Records provided:
(* ===== verification/SensitiveString.v ===== *)
(** * Strings that leave no trace

    The helpers of m5auth_storage/state.cpp that overwrite secrets, and
    [SensitiveString], the string whose copies, moves and end are overwritten.  A
    [std::string] is an object with an address; its buffer may be longer than its
    text, and goes back to the allocator when a longer text is assigned or the object
    ends.  [released] keeps what those buffers held.  (The terminating NUL of a buffer
    is left out.) *)

From S2P Require Import Prelude Bytes.

Record string_object := mkString { size_ : nat; buffer_ : bytes }.
Definition text_of (o : string_object) : bytes := take (size_ o) (buffer_ o).

Record Heap := mkHeap { strings : gmap nat string_object; released : list bytes }.
#[export] Instance eta_heap : Eta Heap := λ h, mkHeap (strings h) (released h).
Definition text_at (h : Heap) (address : nat) : bytes := default [] (text_of <$> strings h !! address).
Definition store_string (address : nat) (o : string_object) (h : Heap) : Heap :=
  h <| strings := <[address := o]> (strings h) |>.

(** ** std::string *)

(** [operator=]: in place when the text fits the buffer. *)
Definition assign_text (text : bytes) (o : string_object) : string_object * list bytes :=
  if Nat.leb (length text) (length (buffer_ o))
  then (mkString (length text) (text ++ drop (length text) (buffer_ o)), [])
  else (mkString (length text) text, [buffer_ o]).
Definition string_assign (address : nat) (text : bytes) (h : Heap) : Heap :=
  match strings h !! address with
  | None => h
  | Some o =>
    let '(o, gone) := assign_text text o in
    store_string address o h <| released := released h ++ gone |>
  end.
Definition string_construct (address : nat) (text : bytes) (h : Heap) : Heap :=
  store_string address (mkString (length text) text) h.
Definition string_destroy (address : nat) (h : Heap) : Heap :=
  match strings h !! address with
  | None => h
  | Some o => mkHeap (delete address (strings h)) (released h ++ [buffer_ o])
  end.

(** ** Overwriting *)

Definition secure_zero (size : nat) (data : bytes) : bytes := zeros (size `min` length data) ++ drop size data.
Definition clear_object (o : string_object) : string_object := mkString 0 (secure_zero (size_ o) (buffer_ o)).
Definition secure_clear (address : nat) (h : Heap) : Heap :=
  match strings h !! address with
  | None => h
  | Some o => if Nat.eqb (size_ o) 0 then h else store_string address (clear_object o) h
  end.

(** ** SensitiveString *)

Definition sensitive_from_text (this : nat) (text : bytes) (h : Heap) : Heap := string_construct this text h.
Definition sensitive_copy_construct (this other : nat) (h : Heap) : Heap := string_construct this (text_at h other) h.
Definition sensitive_move_construct (this other : nat) (h : Heap) : Heap :=
  secure_clear other (sensitive_copy_construct this other h).
Definition sensitive_copy_assign (this other : nat) (h : Heap) : Heap :=
  if Nat.eqb this other then h
  else let h := secure_clear this h in string_assign this (text_at h other) h.
Definition sensitive_move_assign (this other : nat) (h : Heap) : Heap :=
  if Nat.eqb this other then h else secure_clear other (sensitive_copy_assign this other h).
Definition sensitive_destroy (this : nat) (h : Heap) : Heap := string_destroy this (secure_clear this h).

(** ** Properties *)

(** Behind its text a buffer holds zeros. *)
Definition clean_object (o : string_object) : Prop :=
  (size_ o ≤ length (buffer_ o))%nat ∧ drop (size_ o) (buffer_ o) = zeros (length (buffer_ o) - size_ o).
Definition clean (h : Heap) : Prop :=
  map_Forall (λ _, clean_object) (strings h) ∧ Forall (λ b, b = zeros (length b)) (released h).

Lemma clear_clean o : clean_object o →
  clean_object (clear_object o) ∧ buffer_ (clear_object o) = zeros (length (buffer_ o)).
Proof.
  intros [Hs Hd]. unfold clear_object, clean_object, secure_zero. cbn [size_ buffer_].
  rewrite Nat.min_l by done. rewrite Hd.
  assert (E : zeros (size_ o) ++ zeros (length (buffer_ o) - size_ o) = zeros (length (buffer_ o))).
  { unfold zeros. rewrite <- replicate_add. f_equal. lia. }
  rewrite E. unfold zeros. rewrite length_replicate, drop_0. split; [|done]. split; [lia|]. f_equal. lia.
Qed.

Lemma secure_clear_spec address h : clean h →
  clean (secure_clear address h) ∧ text_at (secure_clear address h) address = [] ∧
  (∀ o, strings (secure_clear address h) !! address = Some o → buffer_ o = zeros (length (buffer_ o))) ∧
  (∀ a, a ≠ address → strings (secure_clear address h) !! a = strings h !! a) ∧
  (is_Some (strings (secure_clear address h) !! address) ↔ is_Some (strings h !! address)).
Proof.
  intros [Hs Hr]. unfold secure_clear, text_at. destruct (strings h !! address) as [o|] eqn:Eo.
  2: { rewrite Eo. split_and!; try done. }
  destruct (Hs _ _ Eo) as [Hl Hd]. destruct (Nat.eqb_spec (size_ o) 0) as [E0|].
  - rewrite Eo. cbn. split_and!; try done.
    + unfold text_of. by rewrite E0.
    + intros ? [= <-]. rewrite E0, drop_0, Nat.sub_0_r in Hd. by rewrite Hd at 1.
  - destruct (clear_clean o (conj Hl Hd)) as [Hc Hb]. cbn. split_and!.
    + split; [|done]. by apply map_Forall_insert_2.
    + by rewrite lookup_insert_eq.
    + intros o'. rewrite lookup_insert_eq. intros [= <-]. rewrite Hb. unfold zeros. by rewrite length_replicate.
    + intros a Ha. by rewrite lookup_insert_ne.
    + by rewrite lookup_insert_eq.
Qed.

Lemma construct_clean address text h : clean h → clean (string_construct address text h).
Proof.
  intros [Hs Hr]. split; [|done]. apply map_Forall_insert_2; [|done].
  unfold clean_object. cbn. rewrite drop_all, Nat.sub_diag. by split.
Qed.

(** An object whose buffer is all zeros can be given any text. *)
Lemma assign_clean address text h : clean h →
  (∀ o, strings h !! address = Some o → buffer_ o = zeros (length (buffer_ o))) →
  clean (string_assign address text h) ∧
  (is_Some (strings h !! address) → text_at (string_assign address text h) address = text) ∧
  (∀ a, a ≠ address → strings (string_assign address text h) !! a = strings h !! a).
Proof.
  intros [Hs Hr] Hz. unfold string_assign, text_at. destruct (strings h !! address) as [o|] eqn:Eo.
  2: { split_and!; [done|by intros []|done]. }
  specialize (Hz o eq_refl). unfold assign_text. destruct (Nat.leb_spec (length text) (length (buffer_ o))); cbn.
  - split_and!.
    + split; [|by rewrite app_nil_r]. apply map_Forall_insert_2; [|done]. unfold clean_object. cbn.
      rewrite drop_app_length, length_app, length_drop. split; [lia|]. rewrite Hz at 1. unfold zeros.
      rewrite drop_replicate. f_equal. lia.
    + intros _. rewrite lookup_insert_eq. cbn. unfold text_of. cbn. by rewrite take_app_length.
    + intros a Ha. by rewrite lookup_insert_ne.
  - split_and!.
    + split; [|by apply Forall_app_2; [|constructor]]. apply map_Forall_insert_2; [|done].
      unfold clean_object. cbn. rewrite drop_all, Nat.sub_diag. by split.
    + intros _. rewrite lookup_insert_eq. cbn. unfold text_of. cbn. by rewrite firstn_all.
    + intros a Ha. by rewrite lookup_insert_ne.
Qed.

Lemma text_at_same h h' a : strings h' !! a = strings h !! a → text_at h' a = text_at h a.
Proof. unfold text_at. by intros ->. Qed.

Lemma copy_assign_spec this other h : clean h → is_Some (strings h !! this) → this ≠ other →
  clean (sensitive_copy_assign this other h) ∧
  text_at (sensitive_copy_assign this other h) this = text_at h other ∧
  (∀ a, a ≠ this → strings (sensitive_copy_assign this other h) !! a = strings h !! a).
Proof.
  intros Hc Ht Hne. unfold sensitive_copy_assign. destruct (Nat.eqb_spec this other); [done|].
  destruct (secure_clear_spec this h Hc) as (Hc1 & _ & Hz & Ho & Hi). cbn zeta.
  destruct (assign_clean this (text_at (secure_clear this h) other) _ Hc1 Hz) as (Hc2 & Hx & Ho2).
  split_and!; [done| |].
  - rewrite Hx by by apply Hi. apply text_at_same, Ho. congruence.
  - intros a Ha. by rewrite Ho2, Ho.
Qed.

Lemma move_clean this other h : clean h → is_Some (strings h !! this) → clean (sensitive_move_assign this other h).
Proof.
  intros Hc Ht. unfold sensitive_move_assign. destruct (Nat.eqb_spec this other); [done|].
  apply secure_clear_spec. by apply copy_assign_spec.
Qed.

(** Moving takes the text over and leaves nothing at its old place, neither in the
    source nor in a buffer that was given back; onto itself it changes nothing. *)
Theorem move_leaves_no_trace this other h : clean h → is_Some (strings h !! this) →
  let h' := sensitive_move_assign this other h in
  clean h' ∧
  if Nat.eqb this other then h' = h
  else text_at h' this = text_at h other ∧ text_at h' other = [] ∧
       (∀ o, strings h' !! other = Some o → buffer_ o = zeros (length (buffer_ o))) ∧
       ∀ a, a ≠ this → a ≠ other → text_at h' a = text_at h a.
Proof.
  intros Hc Ht h'. subst h'. unfold sensitive_move_assign. destruct (Nat.eqb_spec this other) as [|Hne]; [done|].
  destruct (copy_assign_spec this other h Hc Ht Hne) as (Hc1 & Hx & Ho).
  destruct (secure_clear_spec other _ Hc1) as (Hc2 & He & Hz & Ho2 & _). split_and!; [done| |done|done|].
  - rewrite <- Hx. by apply text_at_same, Ho2.
  - intros a Ha Hb. apply text_at_same. by rewrite Ho2, Ho.
Qed.

(** *** Every history *)

Inductive string_step : Heap → Heap → Prop :=
  | step_text this text h : strings h !! this = None → string_step h (sensitive_from_text this text h)
  | step_copy this other h : strings h !! this = None → string_step h (sensitive_copy_construct this other h)
  | step_move this other h : strings h !! this = None → string_step h (sensitive_move_construct this other h)
  | step_copy_assign this other h : is_Some (strings h !! this) → string_step h (sensitive_copy_assign this other h)
  | step_move_assign this other h : is_Some (strings h !! this) → string_step h (sensitive_move_assign this other h)
  | step_clear this h : string_step h (secure_clear this h)
  | step_destroy this h : string_step h (sensitive_destroy this h).

Lemma step_clean h h' : string_step h h' → clean h → clean h'.
Proof.
  intros [this text h1 _|this other h1 _|this other h1 _|this other h1 Ht|this other h1 Ht|this h1|this h1] Hc.
  - by apply construct_clean.
  - by apply construct_clean.
  - apply secure_clear_spec. by apply construct_clean.
  - destruct (decide (this = other)) as [->|]; [|by apply copy_assign_spec].
    unfold sensitive_copy_assign. by rewrite Nat.eqb_refl.
  - by apply move_clean.
  - by apply secure_clear_spec.
  - unfold sensitive_destroy, string_destroy. destruct (secure_clear_spec this h1 Hc) as (Hc1 & _ & Hz & _).
    destruct (strings (secure_clear this h1) !! this) as [o|] eqn:Eo; [|done]. destruct Hc1 as [Hs Hr]. split.
    + by apply map_Forall_delete.
    + apply Forall_app_2; [done|]. constructor; [|constructor]. by apply Hz.
Qed.

(** Whatever is done with them, what sensitive strings give back to the allocator
    is zeros. *)
Theorem released_is_zero h h' : clean h → rtc string_step h h' → Forall (λ b, b = zeros (length b)) (released h').
Proof. intros Hc Hs. assert (clean h') as [_ Hr]; [|done]. induction Hs; eauto using step_clean. Qed.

Work instruction:
What is wanted is every line from the first line of the entries through the line that contains "Record string_object := mkString", given again exactly.

Solution to this problem:
(* ===== verification/SensitiveString.v ===== *)
(** * Strings that leave no trace

    The helpers of m5auth_storage/state.cpp that overwrite secrets, and
    [SensitiveString], the string whose copies, moves and end are overwritten.  A
    [std::string] is an object with an address; its buffer may be longer than its
    text, and goes back to the allocator when a longer text is assigned or the object
    ends.  [released] keeps what those buffers held.  (The terminating NUL of a buffer
    is left out.) *)

From S2P Require Import Prelude Bytes.

Record string_object := mkString { size_ : nat; buffer_ : bytes }.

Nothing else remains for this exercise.